#### Task input

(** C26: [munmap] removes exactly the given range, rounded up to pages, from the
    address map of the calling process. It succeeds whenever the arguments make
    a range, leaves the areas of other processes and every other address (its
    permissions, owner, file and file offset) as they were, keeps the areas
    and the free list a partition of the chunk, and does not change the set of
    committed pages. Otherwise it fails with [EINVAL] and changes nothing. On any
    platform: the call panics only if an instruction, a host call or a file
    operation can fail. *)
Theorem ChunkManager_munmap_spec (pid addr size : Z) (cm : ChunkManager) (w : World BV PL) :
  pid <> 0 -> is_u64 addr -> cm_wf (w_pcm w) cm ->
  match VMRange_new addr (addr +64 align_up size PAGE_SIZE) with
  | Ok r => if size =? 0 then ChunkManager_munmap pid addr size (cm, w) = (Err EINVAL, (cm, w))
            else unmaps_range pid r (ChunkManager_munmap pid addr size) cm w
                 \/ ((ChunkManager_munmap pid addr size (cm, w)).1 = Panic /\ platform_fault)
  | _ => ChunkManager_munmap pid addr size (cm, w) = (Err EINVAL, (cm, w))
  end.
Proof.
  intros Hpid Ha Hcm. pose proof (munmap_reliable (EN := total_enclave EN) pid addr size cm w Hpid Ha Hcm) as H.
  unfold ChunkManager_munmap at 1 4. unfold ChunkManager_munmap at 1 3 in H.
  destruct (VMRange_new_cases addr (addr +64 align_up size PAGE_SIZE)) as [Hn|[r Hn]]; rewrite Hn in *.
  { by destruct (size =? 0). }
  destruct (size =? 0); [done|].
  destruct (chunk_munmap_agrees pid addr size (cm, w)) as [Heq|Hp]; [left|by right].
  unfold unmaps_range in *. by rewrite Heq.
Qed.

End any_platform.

########
#### Task input

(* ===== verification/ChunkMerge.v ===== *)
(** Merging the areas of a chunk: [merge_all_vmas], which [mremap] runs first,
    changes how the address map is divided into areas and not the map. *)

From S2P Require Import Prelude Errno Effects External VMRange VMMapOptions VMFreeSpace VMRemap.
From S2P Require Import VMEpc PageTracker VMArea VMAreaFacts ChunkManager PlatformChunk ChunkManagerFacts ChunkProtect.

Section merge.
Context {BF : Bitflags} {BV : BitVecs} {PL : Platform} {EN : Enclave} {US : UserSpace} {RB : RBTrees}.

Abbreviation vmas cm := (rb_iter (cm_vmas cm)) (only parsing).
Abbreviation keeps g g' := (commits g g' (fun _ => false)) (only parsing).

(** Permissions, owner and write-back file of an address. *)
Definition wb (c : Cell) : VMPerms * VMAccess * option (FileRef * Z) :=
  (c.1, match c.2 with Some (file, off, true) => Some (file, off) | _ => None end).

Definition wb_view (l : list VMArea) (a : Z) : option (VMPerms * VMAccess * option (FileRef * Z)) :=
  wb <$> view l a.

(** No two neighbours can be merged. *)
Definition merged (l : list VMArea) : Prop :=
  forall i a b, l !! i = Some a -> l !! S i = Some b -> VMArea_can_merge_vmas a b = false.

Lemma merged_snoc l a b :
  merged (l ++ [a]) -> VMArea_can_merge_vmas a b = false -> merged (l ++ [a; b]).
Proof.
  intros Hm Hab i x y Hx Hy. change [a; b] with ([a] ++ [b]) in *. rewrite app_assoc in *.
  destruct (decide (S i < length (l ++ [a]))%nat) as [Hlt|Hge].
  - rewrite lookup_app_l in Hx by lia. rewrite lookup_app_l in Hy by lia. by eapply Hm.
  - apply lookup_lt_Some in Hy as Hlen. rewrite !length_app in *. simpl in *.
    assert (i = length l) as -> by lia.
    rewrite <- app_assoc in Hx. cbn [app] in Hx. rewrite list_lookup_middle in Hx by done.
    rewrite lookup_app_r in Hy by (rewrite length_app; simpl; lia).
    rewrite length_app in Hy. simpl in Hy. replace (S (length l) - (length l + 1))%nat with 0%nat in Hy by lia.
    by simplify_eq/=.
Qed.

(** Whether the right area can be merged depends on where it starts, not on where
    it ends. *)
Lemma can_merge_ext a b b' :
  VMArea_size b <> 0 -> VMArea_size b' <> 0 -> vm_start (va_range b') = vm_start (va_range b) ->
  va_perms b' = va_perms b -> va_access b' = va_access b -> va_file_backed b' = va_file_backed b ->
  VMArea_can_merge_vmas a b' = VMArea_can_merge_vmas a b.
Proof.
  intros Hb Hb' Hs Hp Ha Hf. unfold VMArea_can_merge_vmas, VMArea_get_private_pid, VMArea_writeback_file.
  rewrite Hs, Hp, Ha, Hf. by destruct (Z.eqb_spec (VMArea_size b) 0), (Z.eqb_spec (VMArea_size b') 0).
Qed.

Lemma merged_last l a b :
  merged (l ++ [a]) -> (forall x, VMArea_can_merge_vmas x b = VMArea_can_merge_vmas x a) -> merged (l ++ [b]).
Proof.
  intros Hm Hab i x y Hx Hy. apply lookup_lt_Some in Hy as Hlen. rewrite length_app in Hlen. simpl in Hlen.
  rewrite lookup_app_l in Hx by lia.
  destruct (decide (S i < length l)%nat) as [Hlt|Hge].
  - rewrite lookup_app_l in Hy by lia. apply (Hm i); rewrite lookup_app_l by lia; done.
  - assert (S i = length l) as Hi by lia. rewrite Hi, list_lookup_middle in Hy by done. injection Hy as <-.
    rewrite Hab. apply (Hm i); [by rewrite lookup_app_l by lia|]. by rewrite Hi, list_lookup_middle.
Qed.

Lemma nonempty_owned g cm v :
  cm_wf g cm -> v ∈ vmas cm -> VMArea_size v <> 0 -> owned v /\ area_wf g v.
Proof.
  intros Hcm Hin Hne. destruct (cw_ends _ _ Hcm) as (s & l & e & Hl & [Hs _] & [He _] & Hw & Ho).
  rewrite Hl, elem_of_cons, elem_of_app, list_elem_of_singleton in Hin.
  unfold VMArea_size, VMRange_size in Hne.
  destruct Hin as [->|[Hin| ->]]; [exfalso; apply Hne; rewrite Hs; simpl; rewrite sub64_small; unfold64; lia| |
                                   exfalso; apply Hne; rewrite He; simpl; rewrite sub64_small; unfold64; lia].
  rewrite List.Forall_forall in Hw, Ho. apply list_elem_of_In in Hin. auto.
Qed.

########

→ Task brief
From the data above, output only the lines between the line containing "(** C26: [munmap]" and the line containing "permissions, owner, file", inclusive, exactly as written.

→ Solved problem
(** C26: [munmap] removes exactly the given range, rounded up to pages, from the
    address map of the calling process. It succeeds whenever the arguments make
    a range, leaves the areas of other processes and every other address (its
    permissions, owner, file and file offset) as they were, keeps the areas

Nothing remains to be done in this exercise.